The equation is corrected to d(t) = -16t^2+bt+20, as the velocity is upwards is taken as positive.

So when t= 0, d(0) = 20 ft which is platform height.

The height to which a person jumps is given by d(t) = -16t^2+bt+20, where t is the time duration of the jump.

Since the bell is overhead at 20ft, it must be at 20 ft above the platform. So d(t) = 40 ft at some time t during the jump.

Where b = take of velocity.

d(t) = -16t^2+bt+20.

d'(t) = -32t+b.

So d'(t) = 0, when 32t + b = 0. Or t = b/32 = 32/32 = 1 second.

So with the initial velocity of 32 feet/sec, the contestant attains the final velocity of zero ft/sec after one 1 second.

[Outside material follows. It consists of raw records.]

Lemma fields_kept_set_start w l d q :
  heap w !! l = Some d ->
  fields_kept w (mkWorld (<[l := set_start q d]> (heap w)) (files w) (trace w) (entropy w)).
Proof.
  intros Hd. split; cbn; [apply length_insert|].
  intros l' d' Hd'. destruct (decide (l = l')) as [<-|Hne].
  - assert (d' = d) as -> by congruence. exists (set_start q d).
    split; [|done]. apply list_lookup_insert_eq. by eapply lookup_lt_Some.
  - exists d'. split; [|done]. by rewrite list_lookup_insert_ne.
Qed.

#[global] Instance same_heap_preorder : PreOrder same_heap.
Proof. split; [done|]. intros w1 w2 w3; unfold same_heap; congruence. Qed.

Lemma of_option_no_exit {A} e0 (o : option A) e :
  no_exit e0 -> of_option e0 o = Raise e -> no_exit e.
Proof. destruct o; cbn; [done|]. by intros ? [= <-]. Qed.

Create HintDb prog.
#[local] Hint Unfold demo_supercut correct_overlaps filenames cuts call
  create_supercut batch_turn create_supercut_in_batches split_clips get_fps get_duration
  make_edl make_edl_loop make_edl_step make_otio output shuffle : prog.

(** The primitives: [tac] shows that the one change of the world they make
    is within the relation. *)
Ltac sat_prim tac :=
  idtac;
  lazymatch goal with
  | |- sat _ _ (print _) => apply sat_print; intros; tac
  | |- sat _ _ (emit _) => apply sat_emit; intros; tac
  | |- sat _ _ (write_text _ _) => apply sat_write_text; intros; tac
  | |- sat _ _ (alloc _) => apply sat_alloc; intros; tac
  | |- sat _ _ (adopt _) => apply sat_adopt; intros; tac
  | |- sat _ _ (randbelow _) => apply sat_randbelow; [sat_tc | intros; tac]
  | |- sat _ _ (update _ _) => apply sat_update; sat_tc; [done | intros; tac]
  | |- sat _ _ (raise _) => apply sat_raise; sat_tc
  | |- sat _ _ (lift _) =>
      apply sat_lift; sat_tc;
      try (intros ? ?; eapply of_option_no_exit; [|eassumption]; done)
  | |- sat _ _ (try_except _ _) =>
      eapply sat_try_except with (E' := fun _ => True); sat_tc
  end.

Ltac same_heap_tac := exact eq_refl.
Ltac fields_kept_tac :=
  first [ apply fields_kept_heap; reflexivity | by apply fields_kept_set_start ].

Ltac sat_go prim :=
  autounfold with prog;
  repeat first [ sat_step | prim | done | exact I ].


Lemma output_fields_kept X composition a padding :
  sat fields_kept no_exit (output X composition a padding).
Proof. sat_go ltac:(sat_prim fields_kept_tac). Qed.

Lemma correct_overlaps_fields_kept composition padding :
  sat fields_kept no_exit (correct_overlaps composition padding).
Proof. sat_go ltac:(sat_prim fields_kept_tac). Qed.

(** Without rendering the store stays as it is. *)
Lemma output_same_heap X composition a padding :
  test a = true \/ lower (splitext (outputfile a)).2 = ".otio" \/ export_clips a = true ->
  sat same_heap no_exit (output X composition a padding).
Proof.
  intros H. unfold output.
  destruct (test a) eqn:Ht.
  { sat_go ltac:(sat_prim same_heap_tac). }
  destruct H as [H|[H|H]]; [done| |].
  - rewrite H. cbn [String.eqb Ascii.eqb Bool.eqb].
    sat_go ltac:(sat_prim same_heap_tac).
  - rewrite H.
    apply sat_bind; [apply _| |intros _].
    + sat_go ltac:(sat_prim same_heap_tac).
    + destruct (String.eqb _ _);
        sat_go ltac:(sat_prim same_heap_tac).
Qed.
(* ===== verification/BuddyProps.v ===== *)
(** * The allocator hands out disjoint blocks

    [binv b A] adds to the shape of the free lists the blocks [A] the clients
    hold: they are placed, remembered in their descriptor, and disjoint from each
    other and from every free block; [free_frames] counts the free frames.  The
    operations are described by their effect on [A] and on the set of free frames
    ([covered]), the specification of a frame allocator. *)

From S2P Require Import Prelude Buddy BuddyInv.
Import Buddy.

Record binv (b : Buddy) (A : list (nat * nat)) : Prop := {
  bi_shape : shape b;
  bi_count : Z.of_nat (free_frames b) = total_free b;
  bi_alloc p o : (p, o) ∈ A →
    placed b p o ∧ ∃ d, desc b !! p = Some d ∧ free d = false ∧ order d = o;
  bi_apart p o q r : (p, o) ∈ A → blk b q r → apart q r p o;
  bi_pairs i j p o q r : A !! i = Some (p, o) → A !! j = Some (q, r) → i ≠ j → apart p o q r
}.

(** ** Free frames fit in the array *)

Lemma pow2_Z o : (2 ^ Z.of_nat o)%Z = Z.of_nat (2 ^ o).
Proof. by rewrite Nat2Z.inj_pow. Qed.

Lemma sumZ_drop_zeros {A} (f : A → Z) (l : list A) k m :
  (∀ j x, k ≤ j < k + m → l !! j = Some x → f x = 0%Z) → sumZ f (drop k l) = sumZ f (drop (k + m) l).
Proof.
  revert k. induction m as [|m IH]; intros k H; [by rewrite Nat.add_0_r|].
  destruct (l !! k) as [x|] eqn:Hx.
  - rewrite (drop_S _ _ _ Hx). simpl. rewrite (H k x) by (done || lia).
    rewrite (IH (S k)); [|intros j y Hj; apply H; lia]. by replace (S k + m) with (k + S m) by lia.
  - apply lookup_ge_None_1 in Hx. rewrite !drop_ge by lia. done.
Qed.

Lemma desc_frames_Z d : free d = true → desc_frames d = Z.of_nat (2 ^ order d).
Proof. intros H. unfold desc_frames. rewrite H. by rewrite Nat2Z.inj_pow. Qed.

Since the bell is at 20 ft overhead, it is 20 feet above the platform (or 40 above the ground).

d(1) = jump in 1 second, b = 32ft/sec. So we substitute the values in the equation: d(t) =-16^2+32t+20.

d(1) = -16*1^2+32*1+20 = 36ft, which less than 40ft.

So the contestant will not attain the height of 40ft with the initial velocity of 32 ft from the springboard. He can only attain a maximum heght of 36 ft after which he falls.